### Data provided
====================
(** * es-bulk-loader: a shallow embedding of [cmd/es-bulk-loader/main.go]

    The program is one linear [main]: parse flags, validate them, build
    an Elasticsearch client, decide what to do with the target index,
    create it, read a JSON array of documents and upload it in batches.

    Everything the program does is an interaction with its surroundings
    (log lines, file reads, HTTP requests, process exit), so the
    embedding is a small state-and-exit monad over the history of the
    run: a computation receives the events so far, appends its own and
    either returns, exits, panics or runs out of fuel.  The surroundings
    (file system, cluster) are a deterministic oracle [World] that
    answers each call from the history so far. *)

From Stdlib Require Import ZArith List String Ascii Bool Lia Arith.
From Stdlib Require Import DecimalString.
Import ListNotations.

#[local] Open Scope string_scope.
#[local] Open Scope list_scope.
#[local] Open Scope Z_scope.

(** ** Go values *)

Module Go.

(** [int] on the 64-bit targets the tool is built for: two's
    complement, arithmetic wraps around silently. *)
Definition int_min : Z := - 2 ^ 63.
Definition int_max : Z := 2 ^ 63 - 1.

Definition in_int (z : Z) : Prop := int_min <= z <= int_max.

Definition wrap (z : Z) : Z := (z + 2 ^ 63) mod 2 ^ 64 - 2 ^ 63.

Definition add (a b : Z) : Z := wrap (a + b).

(** [len(s)] as an [int]. *)
Definition len {A : Type} (s : list A) : Z := Z.of_nat (List.length s).

(** The slice expression [s[lo:hi]].  The run-time check is
    [0 <= lo <= hi <= cap(s)]; [None] is the run-time panic "slice
    bounds out of range".  The capacity of the slice is taken to be
    its length: the only slice expression of the program has
    [hi <= len(s)] whenever it is reached with [lo <= hi]. *)
Definition slice {A : Type} (s : list A) (lo hi : Z) : option (list A) :=
  if (0 <=? lo) && (lo <=? hi) && (hi <=? len s)
  then Some (firstn (Z.to_nat (hi - lo)) (skipn (Z.to_nat lo) s))
  else None.

(** [s != ""] *)
Definition nonempty (s : string) : bool := negb (s =? "")%string.

(** The byte 0x22 and the byte 0x0A as one-byte strings. *)
Definition dquote : string := String (ascii_of_nat 34) EmptyString.
Definition newline : string := String (ascii_of_nat 10) EmptyString.

End Go.

(** ** Text *)

Definition is_newline (c : ascii) : bool := Ascii.eqb c (ascii_of_nat 10).

Fixpoint no_newline (s : string) : bool :=
  match s with
  | EmptyString => true
  | String c r => negb (is_newline c) && no_newline r
  end.

(** The lines of a text: the pieces between its newline bytes, a last
    piece without a newline included. *)
Fixpoint split_lines (s : string) : list string :=
  match s with
  | EmptyString => []
  | String c r =>
      if is_newline c then EmptyString :: split_lines r
      else
        match split_lines r with
        | [] => [String c EmptyString]
        | l :: ls => String c l :: ls
        end
  end.

(** Texts one after the other. *)
Fixpoint cat (l : list string) : string :=
  match l with
  | [] => EmptyString
  | s :: l' => (s ++ cat l')%string
  end.

(** ** What the run can be observed to do *)

(** The flags after [flag.Parse()] (lines 23-38); the [-config] flag is
    consumed by the flag package itself. *)
Record Flags : Type := mkFlags {
  url          : string;
  insecure     : bool;
  index        : string;
  settingsFile : string;
  mappingsFile : string;
  dataFile     : string;
  batchSize    : Z;
  deleteIndex  : bool;
  addToIndex   : bool;
  user         : string;
  pass         : string;
  apiKey       : string
}.

(** [elasticsearch.Config], the fields the program sets (lines 56-74). *)
Record Config : Type := mkConfig {
  Addresses          : list string;
  InsecureSkipVerify : bool;
  Username           : string;
  Password           : string;
  APIKey             : string
}.

(** zerolog levels used by the program and the typed fields it attaches
    to a line.  Durations ([batch_time_s], [total_time_s]) are wall-clock
    readings and are left out. *)
Inductive Level : Type := Info | Warn | Fatal.

Inductive Field : Type :=
| Str (key value : string)
| Int (key : string) (value : Z)
| Err (err : string).

Inductive Event : Type :=
| Log (lvl : Level) (fields : list Field) (msg : string)
| Usage                                        (* flag.Usage() *)
| NewClient (cfg : Config)                     (* elasticsearch.NewClient *)
| ReadFile (path : string)                     (* os.ReadFile *)
| IndicesExists (name : string)                (* es.Indices.Exists *)
| IndicesDelete (name : string)                (* es.Indices.Delete *)
| IndicesCreate (name body : string)           (* es.Indices.Create *)
| Bulk (body : string).                        (* es.Bulk *)

Definition History : Type := list Event.

(** An [esapi] call returns [(res, err)]: either a transport error or a
    response with a status code. *)
Inductive Reply : Type :=
| Failed (err : string)
| Responded (StatusCode : Z).

(** [res.IsError()]: status above 299. *)
Definition IsError (StatusCode : Z) : bool := StatusCode >? 299.

(** The surroundings of a run.  Each oracle sees the history up to the
    call it answers, so a cluster may answer the third bulk request
    differently from the first. *)
Record World : Type := mkWorld {
  new_client     : History -> Config -> option string;  (* Some err / None *)
  read_file      : History -> string -> string * option string;  (* content, err *)
  indices_exists : History -> string -> Reply;
  indices_delete : History -> string -> Reply;
  indices_create : History -> string -> string -> Reply;
  bulk           : History -> string -> Reply
}.

(** How a computation ends. *)
Inductive Result (A : Type) : Type :=
| Done (a : A)
| Exited (code : Z)       (* os.Exit, also through log.Fatal *)
| Panicked (msg : string) (* Go run-time panic *)
| OutOfFuel.              (* the loop was still running *)

Arguments Done {A} a.
Arguments Exited {A} code.
Arguments Panicked {A} msg.
Arguments OutOfFuel {A}.

Definition M (A : Type) : Type := History -> Result A * History.

Definition ret {A} (a : A) : M A := fun h => (Done a, h).

Definition bind {A B} (m : M A) (f : A -> M B) : M B :=
  fun h =>
    match m h with
    | (Done a, h')     => f a h'
    | (Exited c, h')   => (Exited c, h')
    | (Panicked s, h') => (Panicked s, h')
    | (OutOfFuel, h')  => (OutOfFuel, h')
    end.

Declare Scope go_scope.
Delimit Scope go_scope with go.
Notation "x <- m ;; k" := (bind m (fun x => k))
  (at level 61, m at next level, right associativity) : go_scope.
Notation "m ;; k" := (bind m (fun _ => k))
  (at level 61, right associativity) : go_scope.
#[local] Open Scope go_scope.

Definition emit (e : Event) : M unit := fun h => (Done tt, h ++ [e]).
Definition os_Exit {A} (code : Z) : M A := fun h => (Exited code, h).
Definition panic {A} (msg : string) : M A := fun h => (Panicked msg, h).
Definition out_of_fuel {A} : M A := fun h => (OutOfFuel, h).

(** [if c { body }] *)
Definition when (c : bool) (body : M unit) : M unit :=
  if c then body else ret tt.

(** zerolog: [log.Info()...Msg], [log.Warn()...Msg], and
    [log.Fatal()...Msg], which writes the line and calls [os.Exit(1)]. *)
Definition log_Info (fields : list Field) (msg : string) : M unit :=
  emit (Log Info fields msg).
Definition log_Warn (fields : list Field) (msg : string) : M unit :=
  emit (Log Warn fields msg).
Definition log_Fatal {A} (fields : list Field) (msg : string) : M A :=
  emit (Log Fatal fields msg) ;; os_Exit 1.

Definition flag_Usage : M unit := emit Usage.

(** ** [encoding/json], as far as the program uses it

    The program decodes the data file into [[]map[string]interface{}]
    and encodes each element again; it never looks inside a document, so
    the document type is left abstract.  The action line is the encoding
    of a [map[string]map[string]string]. *)
Class EncodingJSON : Type := {
  Doc : Type;
  (** [json.Unmarshal(data, &records)]: the slice as it is left, and
      the error *)
  Unmarshal_records : string -> list Doc * option string;
  (** [json.Marshal(doc)] *)
  Marshal_doc : Doc -> string;
  (** [json.Marshal(meta)] *)
  Marshal_meta : list (string * list (string * string)) -> string;
  (** [json.Unmarshal(line, &doc)], used to read a document line back *)
  Unmarshal_doc : string -> option Doc
}.

(** ** The program *)

Section Program.

Context {J : EncodingJSON}.
Variable w : World.

(** *** Calls into the surroundings: ask the oracle, record the call *)

Definition call {A} (answer : History -> A) (e : Event) : M A :=
  fun h => (Done (answer h), h ++ [e]).

Definition elasticsearch_NewClient (cfg : Config) : M (option string) :=
  call (fun h => new_client w h cfg) (NewClient cfg).

Definition os_ReadFile (path : string) : M (string * option string) :=
  call (fun h => read_file w h path) (ReadFile path).

Definition es_Indices_Exists (name : string) : M Reply :=
  call (fun h => indices_exists w h name) (IndicesExists name).

Definition es_Indices_Delete (name : string) : M Reply :=
  call (fun h => indices_delete w h name) (IndicesDelete name).

Definition es_Indices_Create (name body : string) : M Reply :=
  call (fun h => indices_create w h name body) (IndicesCreate name body).

Definition es_Bulk (body : string) : M Reply :=
  call (fun h => bulk w h body) (Bulk body).

(** The [err] half of an [esapi] result. *)
Definition err_of (r : Reply) : option string :=
  match r with
  | Failed e => Some e
  | Responded _ => None
  end.

(** *** [checkErr] (lines 167-171) *)
Definition checkErr (context : string) (err : option string) : M unit :=
  match err with
  | Some e => log_Fatal [Err e] ("Error during " ++ context)%string
  | None => ret tt
  end.

(** *** [indexExists] (lines 173-186) *)
Definition indexExists (name : string) : M (bool * option string) :=
  r <- es_Indices_Exists name ;;
  match r with
  | Failed e => ret (false, Some e)
  | Responded StatusCode =>
      if StatusCode =? 200 then ret (true, None)
      else if StatusCode =? 404 then ret (false, None)
      else ret (false,
                Some ("unexpected status code "
                      ++ DecimalString.NilZero.string_of_int
                           (Z.to_int StatusCode))%string)
  end.

(** *** [deleteAndCheck] (lines 188-196) *)
Definition deleteAndCheck (name : string) : M unit :=
  r <- es_Indices_Delete name ;;
  checkErr "deleting index" (err_of r) ;;
  match r with
  | Responded StatusCode =>
      when (IsError StatusCode)
           (log_Fatal [Str "index" name] "Failed to delete index")
  | Failed _ => ret tt  (* not reached: [checkErr] has exited *)
  end.

(** *** [buildCreateIndexBody] (lines 198-219) *)

(** [fmt.Sprintf(`{"settings": %s, "mappings": %s}`, settings, mappings)] *)
Definition create_index_body (settings mappings : string) : string :=
  ("{" ++ Go.dquote ++ "settings" ++ Go.dquote ++ ": " ++ settings
   ++ ", " ++ Go.dquote ++ "mappings" ++ Go.dquote ++ ": " ++ mappings
   ++ "}")%string.

Definition buildCreateIndexBody (settingsFile mappingsFile : string)
  : M string :=
  settings <-
    (if Go.nonempty settingsFile then
       r <- os_ReadFile settingsFile ;;
       match snd r with
       | None => ret (fst r)
       | Some err => log_Fatal [Err err] "Reading settings file"
       end
     else ret "{}") ;;
  mappings <-
    (if Go.nonempty mappingsFile then
       r <- os_ReadFile mappingsFile ;;
       match snd r with
       | None => ret (fst r)
       | Some err => log_Fatal [Err err] "Reading mappings file"
       end
     else ret "{}") ;;
  ret (create_index_body settings mappings).

(** *** [main] *)

(** Lines 44-53: the two checks on the parsed flags. *)
Definition auth_conflict (f : Flags) : bool :=
  (Go.nonempty (user f) || Go.nonempty (pass f)) && Go.nonempty (apiKey f).

Definition validate (f : Flags) : M unit :=
  when (auth_conflict f)
       (log_Info [] "Cannot use both basic auth and API key. Choose one method." ;;
        flag_Usage ;;
        os_Exit 1) ;;
  when ((index f =? "")%string || (dataFile f =? "")%string)
       (flag_Usage ;;
        os_Exit 1).

(** Lines 56-74: the client configuration. *)
Definition client_config (f : Flags) : Config :=
  let cfg := {| Addresses := [url f];
                InsecureSkipVerify := insecure f;
                Username := ""; Password := ""; APIKey := "" |} in
  (* Basic Auth *)
  let cfg := if Go.nonempty (user f) && Go.nonempty (pass f)
             then {| Addresses := Addresses cfg;
                     InsecureSkipVerify := InsecureSkipVerify cfg;
                     Username := user f; Password := pass f;
                     APIKey := APIKey cfg |}
             else cfg in
  (* API Key *)
  let cfg := if Go.nonempty (apiKey f)
             then {| Addresses := Addresses cfg;
                     InsecureSkipVerify := InsecureSkipVerify cfg;
                     Username := Username cfg; Password := Password cfg;
                     APIKey := apiKey f |}
             else cfg in
  cfg.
====================
### What is required
Reproduce word for word the material above, beginning with the line that contains "if is_newline c" and ending with the line that contains "[total_time_s]) are wall-clock".

### Reply
      if is_newline c then EmptyString :: split_lines r
      else
        match split_lines r with
        | [] => [String c EmptyString]
        | l :: ls => String c l :: ls
        end
  end.

(** Texts one after the other. *)
Fixpoint cat (l : list string) : string :=
  match l with
  | [] => EmptyString
  | s :: l' => (s ++ cat l')%string
  end.

(** ** What the run can be observed to do *)

(** The flags after [flag.Parse()] (lines 23-38); the [-config] flag is
    consumed by the flag package itself. *)
Record Flags : Type := mkFlags {
  url          : string;
  insecure     : bool;
  index        : string;
  settingsFile : string;
  mappingsFile : string;
  dataFile     : string;
  batchSize    : Z;
  deleteIndex  : bool;
  addToIndex   : bool;
  user         : string;
  pass         : string;
  apiKey       : string
}.

(** [elasticsearch.Config], the fields the program sets (lines 56-74). *)
Record Config : Type := mkConfig {
  Addresses          : list string;
  InsecureSkipVerify : bool;
  Username           : string;
  Password           : string;
  APIKey             : string
}.

(** zerolog levels used by the program and the typed fields it attaches
    to a line.  Durations ([batch_time_s], [total_time_s]) are wall-clock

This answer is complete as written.